Something Scary Comes This Way


Two papers have appeared today which, in the words of Richard Alley, are the equivalent of the guys over in the corner screaming bloody murder.  Both describe the coming, and in their view, inevitable collapse of the West Antarctic ice shelf at some point in the next 200-900 years.  While the exact time of collapse is not predictable, the inevitability is, and 200 years is not so long in the future.

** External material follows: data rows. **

Lemma published_text_valid_witness :
  let w := world_of [art_a; art_b] fifty posted_p1 in
  20 ≤ len (strip fifty) ∧
  ∃ api articles a answer,
    fetch_articles w api = Ok articles ∧ a ∈ articles ∧
    workflow_invoke w
      (PostState.mk (get_default a "title" "") (get_default a "description" "")
         (get_default a "body" "") [] "") = Ok answer ∧
    PostState.post_text answer = fifty.
Proof.
  intros w.
  apply (published_text_valid iso_fromisoformat w fresh "tok" "me" fifty "a").
  in_run.
Defined.

Lemma published_article_eligible_witness :
  let w := world_of [art_b; art_a] fifty posted_p1 in
  ∃ api articles a,
    configured w "tok" api ∧
    fetch_articles w api = Ok articles ∧
    a ∈ articles ∧ keeps iso_fromisoformat (known_urls fresh) a ∧
    "a" = get_default a "link" "" ∧
    (a !! "link" = None ∨ (a !! "link" = Some "a" ∧ "a" ∉ known_urls fresh)) ∧
    get_linkedin_user_id w "tok" = Ok "me".
Proof.
  intros w.
  apply (published_article_eligible iso_fromisoformat w fresh "tok" "me" fifty "a").
  in_run.
Defined.

Lemma recorded_url_never_republished_witness :
  let w := world_of [art_a; art_b] fifty posted_p1 in
  CallPublish "tok" "me" fifty "a"
    ∉ run_trace iso_fromisoformat w (runs iso_fromisoformat [w] (recorded "a")).
Proof.
  intros w.
  apply (recorded_url_never_republished iso_fromisoformat [w] w (recorded "a") "a").
  - apply elem_of_list_to_set. simpl. by left.
  - done.
Defined.

Lemma next_run_new_articles_witness :
  let w := world_of [art_a; art_b; art_cutoff] fifty posted_p1 in
  let s' := (main iso_fromisoformat w fresh).2 in
  let others := filter (λ a', negb (is_in (a' !! "link") {[get_default art_a "link" ""]})) in
  new_articles_of iso_fromisoformat w s' (others (art_a :: [art_cutoff])) ∧
  (is_Some (art_a !! "link") →
   new_articles_of iso_fromisoformat w s' (others [art_cutoff])) ∧
  (art_a !! "link" = None →
   ∃ rest', new_articles_of iso_fromisoformat w s' (art_a :: rest')).
Proof.
  intros w.
  apply (next_run_new_articles iso_fromisoformat w fresh art_a [art_cutoff]).
  - gets_to [art_a; art_b; art_cutoff].
  - by vm_compute.
Defined.

Lemma changes_need_publication_witness :
  let w := world_of [art_a; art_b] fifty posted_p1 in
  ∃ tok uid text u json,
    CallPublish tok uid text u ∈ run_trace iso_fromisoformat w fresh ∧
    post_to_linkedin w tok uid text u = Ok json.
Proof.
  intros w. apply (changes_need_publication iso_fromisoformat w fresh).
  left. by vm_compute.
Defined.

Lemma naive_date_stops_run_witness :
  let w := world_of [art_a; art_naive] fifty posted_p1 in
  (main iso_fromisoformat w fresh).1 = Raise TypeError ∧
  run_trace iso_fromisoformat w fresh = [CallFetch "http://feed"] ∧
  rows_of (main iso_fromisoformat w fresh).2 = rows_of fresh ∧
  backup_dir (main iso_fromisoformat w fresh).2 = backup_dir fresh.
Proof.
  intros w.
  apply (naive_date_stops_run iso_fromisoformat w fresh "tok" "http://feed"
           [art_a; art_naive] art_naive).
  - split_and!; by vm_compute.
  - by vm_compute.
  - right. by left.
  - split; [by vm_compute|]. eexists. split; [by vm_compute|done].
Defined.

Lemma feed_without_articles_witness :
  let w := world_with (Ok None) (Ok {[ "sub" := "me" ]}) in
  (main iso_fromisoformat w fresh).1 = Ok 0 ∧
  run_trace iso_fromisoformat w fresh = [CallFetch "http://feed"] ∧
  rows_of (main iso_fromisoformat w fresh).2 = rows_of fresh ∧
  backup_dir (main iso_fromisoformat w fresh).2 = backup_dir fresh.
Proof.
  intros w.
  apply (feed_without_articles iso_fromisoformat w fresh "tok" "http://feed").
  - split_and!; by vm_compute.
  - done.
Defined.

Lemma identity_failure_stops_run_witness :
  let w := world_with (Ok (Some [art_a])) (Ok ∅) in
  (userinfo w "tok" = Raise KeyError ∨
   ∃ json, userinfo w "tok" = Ok json ∧ json !! "sub" = None ∧ KeyError = KeyError) ∧
  (main iso_fromisoformat w fresh).1 = Raise KeyError ∧
  run_trace iso_fromisoformat w fresh = [CallFetch "http://feed"; CallUserinfo "tok"] ∧
  rows_of (main iso_fromisoformat w fresh).2 = rows_of fresh ∧
  backup_dir (main iso_fromisoformat w fresh).2 = backup_dir fresh.
Proof.
  intros w.
  apply (identity_failure_stops_run iso_fromisoformat w fresh "tok" "http://feed"
           art_a []).
  - split_and!; by vm_compute.
  - gets_to [art_a].
  - by vm_compute.
Defined.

Rignot, Mouginot, Morlighem, Seroussi and Scheuch map the observed retreat of these grounding glaciers, and over the past twenty years, and yes, once they let go, there is nothing holding the ice shelf back from lurching into the Southern Ocean.  They conclude
Using two decades of ERS-1/2 data, we document a continuous and rapid retreat of the grounding lines of Pine Island, Thwaites, Haynes, Smith and Kohler glaciers, which drain a large sector of West Antarctica on a retrograde, submarine bed, a configuration deemed unstable by ice sheet numerical models (e.g. Favier et al., 2014, Katz and Worster, 2010; Parizek et al., 2012) unless normal and tangential ice shelf buttressing could increase significantly (Gudmundson, 2013), which is unlikely. The retreat is proceeding along fast-flowing, accelerating sectors that are thinning, become bound to reach floatation and un-ground from the bed. We find no major bed obstacle upstream of the 2011 grounding lines that would prevent further retreat of the grounding lines farther south. We conclude that this sector of West Antarctica is undergoing a marine ice sheet instability that will significantly contribute to sea level rise in decades to come.
The process is an avalanche, with the ungrounding of the blocking Twaites and Pine Island Glaciers leading to rapid collapse.  From the paper by Joughin, Smith and Medley appearing in Science,
When simulated losses exceed 1 mm/yr sle, much greater losses generally follow within a few years. Using our basin-­scale model, however, such rapid collapse is difficult to model, especially since interaction with other basins becomes increasingly important. Thus, we take 1 mm/yr sle to be a threshold that, once crossed, marks the onset of rapid (decades) collapse as the grounding line reaches the deepest regions of the marine basin.
Now other bunnies will say this better, and already have, for example, Suzanne Goldenberg and those to be named later, what Eli is looking at is how the Mysterious Mr. Revkin appears, to tweet in glee and error at Ms. Goldenberg
The link goes to a post at his Dot Earth blog at the NY Times, where our hero manages to miss the entire point about the rapid (decades) collapse once the melt exceeds the threshold.  Our Mr. Revkin starts with a quote from the abstract
Except possibly for the lowest-melt scenario, the simulations indicate that early-stage collapse has begun. Less certain is the time scale, with the onset of rapid (>1 mm per year of sea-level rise) collapse in the different simulations within the range of 200 to 900 years.
To translate a bit, that means sometime between 200 and 900 years from now the rate of ice loss from this glacier could reach a volume sufficient to raise sea levels about 4 inches (100 millimeters) a century. At that point, according to the paper, ice loss could pick up steam, with big losses over a period of decades.* But in a phone conversation, Joughin said the modeling was not reliable enough to say how much, how soon.
 The *, of course, is the Pielke *
Update, 8:03 p.m. | * At the asterisk above, I added a phrase indicating that the modeling showed abrupt and large ice losses at the discussed stage some centuries from now.
And, of course, some centuries could be one or two centuries if we are not lucky.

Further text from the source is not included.